The school was for the Hazara, a Shiite Muslim ethnic minority targeted by the Sunni ISIS-K. In May 2020, ISIS-K attacked a Hazara maternity clinic, killing 24 mothers, newborns and a health care provider.

Before the withdrawal of U.S. troops, negotiated by former President Donald Trump and accelerated by Biden, U.S. military commanders sought to annihilate ISIS-K. Army Gen. Joseph Votel, former head of U.S. Central Command, declared that ISIS-K terrorists were "not reconcilable." In 2017, the Pentagon unleashed the largest conventional bomb in the U.S. arsenal, the Massive Ordnance Air Blast, also known as the Mother of All Bombs, on an ISIS-K stronghold. The explosion killed an estimated 96 fighters.

Evidence of the group's fanaticism, according to intelligence gathered two years ago, showed that ISIS-K fighters stranded in mountain passes survived on a small supply of pine nuts, the intelligence official said. They preferred starving to profiting from the lucrative trade in opium, he said.

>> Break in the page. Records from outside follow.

Lemma string_checks_emits (df : DataFrame) (col : string) (clean : Series) :
  emits (fun r => column r = Some col) (string_checks df col clean).
Proof.
  unfold string_checks. cbv zeta. emits_steps. apply unique_check_emits.
Qed.

Lemma datetime_checks_emits (col : string) :
  emits (fun r => column r = Some col) (datetime_checks col).
Proof. unfold datetime_checks. emits_steps. Qed.

(** A column with a value: [not_null], then the checks of its dtype class,
    then the check of few distinct values. *)
Lemma column_results_values (df : DataFrame) (col : string) (s : Series) :
  pd.len (pd.dropna s) <> 0 ->
  exists r,
    column_results df col s
    = r :: (type_results df col s ++ categorical_results col s)%list
    /\ expectation_type r = not_null
    /\ success r = (pd.sum (pd.isnull s) =? 0)
    /\ detail "missing_count" r = Some (VInt (pd.sum (pd.isnull s))).
Proof.
  intros H. apply Z.eqb_neq in H.
  unfold column_results, series_checks. cbv zeta.
  unfold bind at 1. unfold append at 1. rewrite H. cbn [app].
  eexists. split; [|repeat split].
  unfold bind at 1.
  pose proof (categorical_check_emits col (pd.dropna s)
                (pd.sum (pd.isnull s))) as Hc.
  apply emits_appends in Hc. destruct Hc as [Hc _].
  unfold type_results, categorical_results, classify.
  destruct (pd.api.types.is_numeric_dtype s).
  { pose proof (numeric_checks_emits df col s (pd.dropna s)
                  (pd.sum (pd.isnull s))) as Ht.
    apply emits_appends in Ht. destruct Ht as [Ht _].
    rewrite Ht, Hc. cbn [fst]. now rewrite <- app_assoc. }
  destruct (pd.api.types.is_string_dtype s
            || String.eqb (pd.dtype s) "object").
  { pose proof (string_checks_emits df col (pd.dropna s)) as Ht.
    apply emits_appends in Ht. destruct Ht as [Ht _].
    rewrite Ht, Hc. cbn [fst]. now rewrite <- app_assoc. }
  destruct (pd.api.types.is_datetime64_any_dtype s).
  { pose proof (datetime_checks_emits col) as Ht.
    apply emits_appends in Ht. destruct Ht as [Ht _].
    rewrite Ht, Hc. cbn [fst]. now rewrite <- app_assoc. }
  unfold ret. rewrite Hc. reflexivity.
  all: reflexivity.
Qed.

(* ================================================================== *)
(** * Distinct values *)

Lemma uniq_incl {A : Type} (eqb : A -> A -> bool) (seen xs : list A) (x : A) :
  In x (uniq eqb seen xs) -> In x xs.
Proof.
  revert seen. induction xs as [|y t IH]; intros seen; simpl; [tauto|].
  destruct (existsb (eqb y) seen).
  - intros H. right. now apply (IH seen).
  - intros [->|H]; [now left | right; now apply (IH (y :: seen))].
Qed.

Lemma filter_all {A : Type} (f : A -> bool) (l : list A) :
  (forall x, In x l -> f x = true) -> filter f l = l.
Proof.
  induction l as [|x t IH]; simpl; intros H; [reflexivity|].
  rewrite (H x (or_introl eq_refl)). f_equal. apply IH.
  intros y Hy. apply H. now right.
Qed.

Lemma filter_uniq_filter {A : Type} (f : A -> bool) (eqb : A -> A -> bool)
    (xs : list A) :
  filter f (uniq eqb [] (filter f xs)) = uniq eqb [] (filter f xs).
Proof.
  apply filter_all. intros x Hx. apply uniq_incl in Hx.
  now apply filter_In in Hx.
Qed.
(** Two iterations commute: they store to disjoint bytes, or they are
    the same iteration. *)
Lemma draw_pixel_comm (pixels : list Z) (q1 q2 : Z * Z) :
  in_square outer q1.1 q1.2 -> in_square outer q2.1 q2.2 ->
  draw (draw pixels q1) q2 = draw (draw pixels q2) q1.
Proof.
  destruct q1 as [x1 y1], q2 as [x2 y2]. cbn [fst snd]. intros H1 H2.
  destruct (decide ((x1, y1) = (x2, y2))) as [E | Hne]; [now rewrite E |].
  pose proof (pixel_index_nonneg _ _ _ H1) as Hi1.
  pose proof (pixel_index_nonneg _ _ _ H2) as Hi2.
  apply list_eq. intros n.
  rewrite !draw_pixel_lookup, !draw_pixel_length by assumption.
  repeat case_decide; try reflexivity.
  exfalso. apply Hne.
  destruct (pixel_index_disjoint outer x1 y1 x2 y2 (Z.of_nat n))
    as [-> ->]; tauto.
Qed.

Lemma render_in_order_permutation (order1 order2 : list (Z * Z))
    (pixels : list Z) :
  order1 ≡ₚ order2 ->
  Forall (fun q => in_square outer q.1 q.2) order1 ->
  render_in_order atan2_deg p outer inner order1 pixels =
  render_in_order atan2_deg p outer inner order2 pixels.
Proof.
  unfold render_in_order. intros Hperm. revert pixels.
  induction Hperm as [| q l1 l2 _ IH | q1 q2 l | l1 l2 l3 H12 IH12 _ IH23];
    intros pixels Hsq.
  - reflexivity.
  - cbn. apply IH. now inversion Hsq.
  - cbn. f_equal. inversion Hsq as [| ? ? Hq2 Hrest]; subst.
    inversion Hrest; subst. now apply draw_pixel_comm.
  - rewrite IH12 by assumption. apply IH23. now rewrite <- H12.
Qed.
(** X3.  The muxer is finalized exactly when the conversion succeeds, and
    then once: after the flush, which comes after the last frame has been
    submitted to the encoder, and before the clean-up. *)
Theorem muxer_finalized_exactly_on_success (p : Platform)
    (animationData : LottieFile.t) (options : ConvertOptions) :
  let r := convert p animationData options in
  filter isFinalize (logOf r)
  = match outcomeOf r with Returned _ => [Finalize] | Thrown _ => [] end /\
  (outcomeOf r = Returned tt ->
   exists anim before,
     loadAnimation p animationData = Some anim /\
     logOf r
     = before ++ [Flush; Finalize; DestroyAnimation; RemoveContainer] /\
     filter isFlush before = [] /\
     List.length (filterMap encodeOf before)
     = Z.to_nat (totalOutputFrames anim (fps options))).
Proof.
  intros r. subst r. rewrite convert_closed. unfold convertRun.
  destruct (VideoEncoder_defined p); cbn [negb];
    [|split; [reflexivity|discriminate]].
  destruct (getContext_2d p); cbn [negb];
    [|split; [reflexivity|discriminate]].
  destruct (loadAnimation p animationData) as [anim|];
    [|split; [reflexivity|discriminate]].
  unfold bodyRun.
  destruct (totalOutputFrames anim (fps options) <=? 0);
    [split; [reflexivity|discriminate]|].
  destruct (configure_accepts p _); cbn [negb];
    [|split; [reflexivity|discriminate]].
  destruct (firstFailure p _ 0) as [k|].
  { split; [|discriminate]. project_log. reflexivity. }
  destruct (flush_resolves p); cbn [negb].
  2:{ split; [|discriminate]. project_log. reflexivity. }
  destruct (finalize_succeeds p); cbn [negb].
  2:{ split; [|discriminate]. project_log. reflexivity. }
  split.
  - project_log. reflexivity.
  - intros _. exists anim. eexists. split; [reflexivity|]. split.
    + unfold logOf. cbn [snd].
      change [OnProgress MsgFinalizing 98; Flush; Finalize]
        with ([OnProgress MsgFinalizing 98] ++ [Flush; Finalize]).
      rewrite !app_assoc. rewrite <- app_assoc. reflexivity.
    + split.
      * project_log. reflexivity.
      * project_log. now rewrite length_map, Zseq_length.
Qed.
(** The cells of one step of a row, [idx] being its place in the funnel. *)
Definition stepCells (sc : StepCount) (idx : nat) : list Cell :=
  let backgroundColor :=
    String.append "background-color: "
      (String.append (color (percentOfFirst sc)) ";") in
  let cells :=
    [Td (Some (Number (count sc))) (Some backgroundColor)
        [Text (formatWithCommas (count sc))]] in
  if (0 <? idx)%nat
  then cells ++ [Td (Some (Ratio (percentOfFirst sc))) (Some backgroundColor)
                    [Text (formatAsPercent (percentOfFirst sc))]]
  else cells.

(** What the body's callback leaves in [totals] after one row. *)
Definition addRow (funnelMode : FunnelMode) (totals : list Z)
           (row : DailyDropoffsRow) : list Z :=
  fold_left (fun totals p => addAt (snd p) (count (fst p)) totals)
            (mapi (fun sc idx => (sc, idx)) (toStepCounts row funnelMode))
            totals.

Definition tabulate (unsortedRows : list DailyDropoffsRow)
           (funnelMode : FunnelMode) : TableData :=
  let rows := sort byAgencyThenName unsortedRows in
  let header :=
    [Text "Agency"; Span None None ["Issuer"; "Friendly Name"] [Text "App"]]
      ++ headerSteps funnelMode in
  let totals := List.map (fun _ => 0) (funnelSteps funnelMode) in
  let body :=
    List.map (fun row =>
      [Text (agency row);
       Span (Some (issuer row)) None [issuer row; friendly_name row]
            [Span None (Some (String.append "color: " (issuerColor (issuer row)))) []
                  [Text "⬤ "];
             Text (friendly_name row)]]
        ++ flatMapi stepCells (toStepCounts row funnelMode))
      rows in
  let totals := fold_left (addRow funnelMode) rows totals in
  mkTable header body
    (Some ([Text "Total"; Text ""]
             ++ List.map (fun d => Td None None [Text d])
                  (flatMapi (fun total idx =>
                               if (0 <? idx)%nat
                               then [formatWithCommas total; ""]
                               else [formatWithCommas total])
                            totals))).
End Tabulate.

(** The agency filter of the report, and the rows the report shows by
    agency ([byAgency] set; [aggregateAll], of the other branch, is not in
    the listing): [aggregate], then the filter. *)
Definition filterAgency (agency : option string) (rows : list DailyDropoffsRow)
  : list DailyDropoffsRow :=
  filter (fun d => negb (truthy_str agency)
                   || match agency with
                      | Some a => String.eqb (DailyDropoffsReport.agency d) a
                      | None => false
                      end) rows.

Definition filteredData (data : option (list DailyDropoffsRow))
           (agency : option string) : list DailyDropoffsRow :=
  let nonNullData := aggregate (match data with Some d => d | None => [] end) in
  filterAgency agency nonNullData.

End DailyDropoffsTable.

(* ================================================================== *)
(** * components/account-deletions-report, daily-registrations-report *)
(* ================================================================== *)

Module Registrations.
Import Js D3Array D3Time Table.

(** [ProcessedResult] of the registrations data. Its declaration is not in
    the listing; these are the fields the two components read. *)
Record ProcessedResult : Type := mkResult {
  date : Z;
  totalUsers : Z;
  fullyRegisteredUsers : Z;
  deletedUsers : Z;
  totalUsersCumulative : Z;
  fullyRegisteredUsersCumulative : Z
}.

Record ProcessedFormattedData : Type := mkFormatted {
  week : Z;
  value : JsNumber
}.

Section FormatData.
(** The local clock of the browser, as a fixed number of milliseconds ahead
    of UTC. *)
Variable localOffset : Z.

(** [date.getDay()]: the day of the week of the local date, Sunday being
    0; 1970-01-01 was a Thursday. *)
Definition getDay (date : Z) : Z := ((date + localOffset) / durationDay + 4) mod 7.

(** [setDate(getDate() - day)] on a copy: [day] local days back, at the
    same time of day. *)
Definition getStartOfWeek (date : Z) : Z :=
  let day := getDay date in
  date - day * durationDay.

Definition formatData (data : list ProcessedResult) : list ProcessedFormattedData :=
  List.map (fun '(week, entries) =>
         let '(deletedUsers, fullyRegisteredUsers) :=
           fold_left (fun result entry =>
                        (fst result + Registrations.deletedUsers entry,
                         snd result + Registrations.fullyRegisteredUsers entry))
                     (values entries) (0, 0) in
         let value := div deletedUsers fullyRegisteredUsers in
         mkFormatted week value)
      (group Z.eqb (fun value => getStartOfWeek (date value)) data).
End FormatData.

(** [tabulate] of the account-deletions report. *)
Definition tabulateDeletions (results : list ProcessedFormattedData) : TableData :=
  mkTable [Text "Date"; Text "Percent"]
    (List.map (fun r => [Text (yearMonthDayFormat (week r)); Ratio (value r)])
         (sort (fun a b => ascendingZ (week a) (week b)) results))
    None.

(** [tabulate] of the daily-registrations report: assumes that results is
    pre-sorted, pre-filtered. *)
Definition tabulateRegistrations (results : list ProcessedResult) : TableData :=
  mkTable
    (Text "" :: List.map (fun r => Text (yearMonthDayFormat (date r))) results)
    [ Text "New Users" :: List.map (fun r => Number (totalUsers r)) results;
      Text "New Fully Registered Users"
        :: List.map (fun r => Number (fullyRegisteredUsers r)) results;
      Text "Cumulative Users"
        :: List.map (fun r => Number (totalUsersCumulative r)) results;
      Text "Cumulative Fully Registered Users"
        :: List.map (fun r => Number (fullyRegisteredUsersCumulative r)) results ]
    None.
(** * Flowise configuration manager ([src/lib/flowise-config.ts])

    A shallow embedding of [FlowiseConfigManager] and of the two module
    constants it is built from, followed by the properties of its methods.

    The TypeScript types are erased when the program runs, so the embedding
    works on JavaScript values: an object is a finite map from property
    names to values, the spread [{ ...a, ...b }] is a right-biased union,
    [||], [??], [? :] and template literals go through [ToBoolean] and
    [ToString].  The declared types ([FlowiseConfig], [Partial<FlowiseConfig>],
    [keyof FlowiseApiEndpoints]) come back as hypotheses of the theorems. *)

From Stdlib Require Import ZArith String List SpecFloat.
From stdpp Require Import gmap strings fin_maps.

Local Open Scope string_scope.

(** ** JavaScript values *)

(** A [number] is an IEEE 754 binary64 datum. *)
Abbreviation number := spec_float.

(** The number denoted by an integer literal such as [30000]. *)
Definition number_of_Z (z : Z) : number := binary_normalize 53 1024 z 0 false.

(** The values this module can meet.  [VObject] is an ordinary object that
    keeps the default [toString]; [VFunction name] is the built-in function
    object of that name. *)
Inductive value : Type :=
  | VUndefined
  | VNull
  | VBool (b : bool)
  | VNum (x : number)
  | VStr (s : string)
  | VObject
  | VFunction (name : string).

(** A plain object, by its own enumerable properties. *)
Abbreviation object := (gmap string value).

(** [ToBoolean]: the falsy values are [undefined], [null], [false], [+0],
    [-0], [NaN] and the empty string. *)
Definition ToBoolean (v : value) : bool :=
  match v with
  | VUndefined | VNull => false
  | VBool b => b
  | VNum (S754_zero _) | VNum S754_nan => false
  | VNum _ => true
  | VStr EmptyString => false
  | VStr _ => true
  | VObject | VFunction _ => true
  end.

(** [a || b] *)
Definition js_or (a b : value) : value := if ToBoolean a then a else b.

(** [a ?? b] *)
Definition js_nullish (a b : value) : value :=
  match a with
  | VUndefined | VNull => b
  | _ => a
  end.

(** [Object.prototype], which every object literal inherits from: the
    names it defines.  [__proto__] is an accessor that answers the
    prototype itself. *)
Definition Object_prototype : object :=
  list_to_map
    [ ("constructor", VFunction "Object");
      ("__defineGetter__", VFunction "__defineGetter__");
      ("__defineSetter__", VFunction "__defineSetter__");
      ("hasOwnProperty", VFunction "hasOwnProperty");
      ("__lookupGetter__", VFunction "__lookupGetter__");
      ("__lookupSetter__", VFunction "__lookupSetter__");
      ("isPrototypeOf", VFunction "isPrototypeOf");
      ("propertyIsEnumerable", VFunction "propertyIsEnumerable");
      ("toString", VFunction "toString");
      ("valueOf", VFunction "valueOf");
      ("__proto__", VObject);
      ("toLocaleString", VFunction "toLocaleString") ].

(** [o.k] and [o[k]] on a plain object: the own property, else the
    inherited one, else [undefined]. *)
Definition Get (o : object) (k : string) : value :=
  match o !! k with
  | Some v => v
  | None => default VUndefined (Object_prototype !! k)
  end.

(** [{ ...a, ...b }]: the own properties of [a], overwritten by those of
    [b].  ([∪] on finite maps keeps the left operand's binding.) *)
Definition spread (a b : object) : object := b ∪ a.

(** How a call ends: with a result, or with a thrown error. *)
Inductive js_error : Type :=
  | TypeError.

Inductive completion (A : Type) : Type :=
  | Normal (a : A)
  | Throw (e : js_error).
Arguments Normal {A} a.
Arguments Throw {A} e.

#[global] Instance completion_ret : MRet completion := @Normal.

#[global] Instance completion_bind : MBind completion :=
  fun A B (k : A -> completion B) (c : completion A) =>
    match c with
    | Normal a => k a
    | Throw e => Throw e
    end.

(** [receiver.startsWith(search)]: only a string has the method; on
    [undefined] and [null] the property read throws, on any other value the
    property is [undefined] and the call throws. *)
Definition startsWith (receiver : value) (search : string) : completion bool :=
  match receiver with
  | VStr s => Normal (String.prefix search s)
  | _ => Throw TypeError
  end.

(** ** The module constants *)

(** [process.env.NAME] *)
Definition process_env (env : gmap string string) (name : string) : value :=
  match env !! name with
  | Some s => VStr s
  | None => VUndefined
  end.

Definition DEFAULT_FLOWISE_CONFIG (env : gmap string string) : object :=
  list_to_map
    [ ("apiKey", js_or (process_env env "FLOWISE_API_KEY") (VStr ""));
      ("baseUrl", js_or (process_env env "FLOWISE_BASE_URL") (VStr "https://api.flowiseai.com"));
      ("timeout", VNum (number_of_Z 30000));
      ("retries", VNum (number_of_Z 3));
      ("enableLogging", VBool true);
      ("enableCaching", VBool true) ].

Definition FLOWISE_ENDPOINTS : object :=
  list_to_map
    [ ("assistants", VStr "/api/v1/assistants");
      ("attachments", VStr "/api/v1/attachments");
      ("documentStore", VStr "/api/v1/documents");
      ("leads", VStr "/api/v1/leads");
      ("ping", VStr "/api/v1/ping");
      ("prediction", VStr "/api/v1/prediction");
      ("tools", VStr "/api/v1/tools");
      ("upsertHistory", VStr "/api/v1/upsert-history");
      ("variables", VStr "/api/v1/variables");
      ("vectorUpsert", VStr "/api/v1/vector-upsert") ].

(** The keys of [FlowiseApiEndpoints]. *)
Definition endpoint_names : list string :=
  [ "assistants"; "attachments"; "documentStore"; "leads"; "ping";
    "prediction"; "tools"; "upsertHistory"; "variables"; "vectorUpsert" ].

(** ** The manager's state *)

Record FlowiseConfigManager : Type := {
  config : object;
  endpoints : object
}.

(** [new FlowiseConfigManager(config)]; [None] is the omitted argument,
    which the default parameter turns into [{}]. *)
Definition constructor (env : gmap string string) (arg : option object) : FlowiseConfigManager :=
  let config := default ∅ arg in
  {| config := spread (DEFAULT_FLOWISE_CONFIG env) config;
     endpoints := FLOWISE_ENDPOINTS |}.
(** * RAG-app: the ingest and query pipelines of [main.py] and the loaders of
    [data_loader.py], as a shallow embedding.

    Python [str] values are UTF-8 encoded byte strings ([string]); Python
    exceptions are values of [exn]; the external collaborators (the Bedrock
    runtime client, the PDF reader) are oracles that answer from the history
    of the calls made so far, and every call is recorded in the [world]. *)

From Stdlib Require Import ZArith QArith Ascii String DecimalString DecimalNat.
From stdpp Require Import gmap strings list fin_maps sorting.

Local Open Scope string_scope.
Local Open Scope list_scope.
Local Open Scope Z_scope.

(** ** Python values *)

#[local] Set Warnings "-register-all".

(** A decoded JSON document, as [json.loads] returns it.  Numbers are kept as
    their literal: the pipelines only carry them around. *)
Inductive json : Type :=
  | JNull
  | JBool (b : bool)
  | JNumber (literal : string)
  | JStr (s : string)
  | JArr (items : list json)
  | JObj (fields : list (string * json)).

(** A raised Python exception: its class and its message. *)
Inductive exn : Type := PyExc (cls msg : string).

Definition exc_class (e : exn) : string := let 'PyExc c _ := e in c.

Definition AttributeError := PyExc "AttributeError".
Definition IndexError := PyExc "IndexError".
Definition KeyError := PyExc "KeyError".
Definition TypeError := PyExc "TypeError".
Definition ValidationError := PyExc "ValidationError".

(** The outcome of a call: a returned value or a raised exception. *)
Inductive outcome (A : Type) : Type :=
  | Returned (a : A)
  | Raised (e : exn).
Arguments Returned {A} a.
Arguments Raised {A} e.

(** [d[k]] lookup in the field list of a dict. *)
Fixpoint dict_lookup (k : string) (fields : list (string * json)) : option json :=
  match fields with
  | [] => None
  | (k', v) :: rest => if String.eqb k k' then Some v else dict_lookup k rest
  end.

(** [o.get(k, default)]: only a dict has the method. *)
Definition py_get (o : json) (k : string) (default : json) : outcome json :=
  match o with
  | JObj fields => Returned (from_option id default (dict_lookup k fields))
  | _ => Raised (AttributeError "object has no attribute 'get'")
  end.

(** [o[0]]. *)
Definition py_index0 (o : json) : outcome json :=
  match o with
  | JArr (x :: _) => Returned x
  | JArr [] => Raised (IndexError "list index out of range")
  | JStr (String c _) => Returned (JStr (String c EmptyString))
  | JStr EmptyString => Raised (IndexError "string index out of range")
  | JObj _ => Raised (KeyError "0")
  | _ => Raised (TypeError "object is not subscriptable")
  end.

(** ** [str] helpers *)

(** The UTF-8 encodings of the code points for which [str.isspace] holds. *)
Definition chr (n : N) : string := String (ascii_of_N n) EmptyString.

Definition whitespace : list string :=
  (chr <$> [9; 10; 11; 12; 13; 28; 29; 30; 31; 32]%N) ++
  [chr 194 +:+ chr 133; chr 194 +:+ chr 160; chr 225 +:+ chr 154 +:+ chr 128] ++
  ((λ n, chr 226 +:+ chr 128 +:+ chr n) <$>
     [128; 129; 130; 131; 132; 133; 134; 135; 136; 137; 138; 168; 169; 175]%N) ++
  [chr 226 +:+ chr 129 +:+ chr 159; chr 227 +:+ chr 128 +:+ chr 128].

Fixpoint strip_prefix (p s : string) : option string :=
  match p, s with
  | EmptyString, _ => Some s
  | String a p', String b s' => if Ascii.eqb a b then strip_prefix p' s' else None
  | String _ _, EmptyString => None
  end.

(** Remove one leading whitespace character, if there is one. *)
Fixpoint lstrip1 (ws : list string) (s : string) : option string :=
  match ws with
  | [] => None
  | w :: ws' =>
      match strip_prefix w s with
      | Some s' => Some s'
      | None => lstrip1 ws' s
      end
  end.

Fixpoint lstrip_fuel (fuel : nat) (ws : list string) (s : string) : string :=
  match fuel with
  | O => s
  | S fuel' =>
      match lstrip1 ws s with
      | Some s' => lstrip_fuel fuel' ws s'
      | None => s
      end
  end.

Definition lstrip (s : string) : string := lstrip_fuel (String.length s) whitespace s.

Definition string_rev (s : string) : string :=
  string_of_list_ascii (rev (list_ascii_of_string s)).

Definition rstrip (s : string) : string :=
  string_rev (lstrip_fuel (String.length s) (string_rev <$> whitespace) (string_rev s)).

(** [s.strip()] *)
Definition strip (s : string) : string := rstrip (lstrip s).

(** [sep.join(parts)] *)
Fixpoint join (sep : string) (parts : list string) : string :=
  match parts with
  | [] => ""
  | [p] => p
  | p :: rest => p +:+ sep +:+ join sep rest
  end.

(** [str(i)] for a list index. *)
Definition str_of_nat (i : nat) : string := NilEmpty.string_of_uint (Nat.to_uint i).

(** ** [uuid.uuid5]: SHA-1 of the namespace bytes followed by the name *)

Module SHA1.

Definition word (x : Z) : Z := Z.land x 0xFFFFFFFF.
Definition rotl (n x : Z) : Z :=
  word (Z.lor (Z.shiftl x n) (Z.shiftr (word x) (32 - n))).

Fixpoint be_bytes (n : nat) (x : Z) : list Z :=
  match n with
  | O => []
  | S n' => be_bytes n' (Z.shiftr x 8) ++ [Z.land x 0xFF]
  end.

Definition be_int (bs : list Z) : Z := foldl (λ acc b, Z.lor (Z.shiftl acc 8) b) 0 bs.

Definition pad (msg : list Z) : list Z :=
  let len := Z.of_nat (length msg) in
  let zeros := Z.to_nat ((55 - len) mod 64) in
  msg ++ [0x80] ++ replicate zeros 0 ++ be_bytes 8 (len * 8).

Fixpoint chunks_of (fuel n : nat) (bs : list Z) : list (list Z) :=
  match fuel, bs with
  | O, _ | _, [] => []
  | S fuel', _ => take n bs :: chunks_of fuel' n (drop n bs)
  end.

(** The message schedule, newest word first. *)
Fixpoint expand (n : nat) (ws : list Z) : list Z :=
  match n with
  | O => ws
  | S n' =>
      let w i := nth i ws 0 in
      expand n' (rotl 1 (Z.lxor (Z.lxor (w 2%nat) (w 7%nat)) (Z.lxor (w 13%nat) (w 15%nat))) :: ws)
  end.

Definition schedule (block : list Z) : list Z :=
  rev (expand 64 (rev (be_int <$> chunks_of 16 4 block))).

Definition state : Type := Z * Z * Z * Z * Z.

Definition round (st : state) (tw : nat * Z) : state :=
  let '(a, b, c, d, e) := st in
  let '(t, w) := tw in
  let '(f, k) :=
    if (t <? 20)%nat then (Z.lor (Z.land b c) (Z.land (word (Z.lnot b)) d), 0x5A827999)
    else if (t <? 40)%nat then (Z.lxor (Z.lxor b c) d, 0x6ED9EBA1)
    else if (t <? 60)%nat then
      (Z.lor (Z.lor (Z.land b c) (Z.land b d)) (Z.land c d), 0x8F1BBCDC)
    else (Z.lxor (Z.lxor b c) d, 0xCA62C1D6) in
  (word (rotl 5 a + f + e + k + w), a, rotl 30 b, c, d).

Definition compress (h : state) (block : list Z) : state :=
  let ws := schedule block in
  let '(a, b, c, d, e) := foldl round h (zip (seq 0 80) ws) in
  let '(h0, h1, h2, h3, h4) := h in
  (word (h0 + a), word (h1 + b), word (h2 + c), word (h3 + d), word (h4 + e)).

Definition digest (msg : list Z) : list Z :=
  let padded := pad msg in
  let '(h0, h1, h2, h3, h4) :=
    foldl compress (0x67452301, 0xEFCDAB89, 0x98BADCFE, 0x10325476, 0xC3D2E1F0)
          (chunks_of (length padded) 64 padded) in
  be_bytes 4 h0 ++ be_bytes 4 h1 ++ be_bytes 4 h2 ++ be_bytes 4 h3 ++ be_bytes 4 h4.

End SHA1.

Definition bytes_of_string (s : string) : list Z :=
  (λ a, Z.of_N (N_of_ascii a)) <$> list_ascii_of_string s.

Definition hex_digit (d : Z) : string :=
  chr (Z.to_N (if d <? 10 then 48 + d else 87 + d)).

Definition hex_byte (b : Z) : string := hex_digit (Z.shiftr b 4) +:+ hex_digit (Z.land b 15).

Definition hex (bs : list Z) : string := foldr (λ b acc, hex_byte b +:+ acc) "" bs.

(** [uuid.NAMESPACE_URL.bytes] *)
Definition NAMESPACE_URL : list Z :=
  [0x6b; 0xa7; 0xb8; 0x11; 0x9d; 0xad; 0x11; 0xd1; 0x80; 0xb4; 0x00; 0xc0; 0x4f; 0xd4; 0x30; 0xc8].

(** [str(uuid.uuid5(namespace, name))]: the first 16 bytes of the digest with
    the version (5) and the RFC 4122 variant set, in 8-4-4-4-12 form. *)
Definition uuid5 (namespace : list Z) (name : string) : string :=
  let h := take 16 (SHA1.digest (namespace ++ bytes_of_string name)) in
  let set_version i b :=
    if (i =? 6)%nat then Z.lor (Z.land b 0x0F) 0x50
    else if (i =? 8)%nat then Z.lor (Z.land b 0x3F) 0x80
    else b in
  let bs := imap set_version h in
  hex (take 4 bs) +:+ "-" +:+ hex (take 2 (drop 4 bs)) +:+ "-" +:+ hex (take 2 (drop 6 bs))
    +:+ "-" +:+ hex (take 2 (drop 8 bs)) +:+ "-" +:+ hex (drop 10 bs).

London, the former CIA counterterrorism official, said ISIS-K developed in Afghanistan and parts of Pakistan. Its members are a cross section of tribes including Mehsudis, Waziris and Pashtuns from the cross-border area in the northeast quadrant.

“That's where the heart of it is been. Those folks, really they don't really see themselves as Afghans, nor do they really see themselves as Pakistanis," London said.

A lot of ISIS-K members came up through the ranks of Pakistani extremist groups like Tehrik-E Taliban (TTP) and Lashkar-e-Jhangvi (LJ), which was involved in the 2002 kidnap and murder of Wall Street Journal reporter Daniel Pearl, according to London. But he said others defected from the Taliban because they favored its more extreme and militant ideology.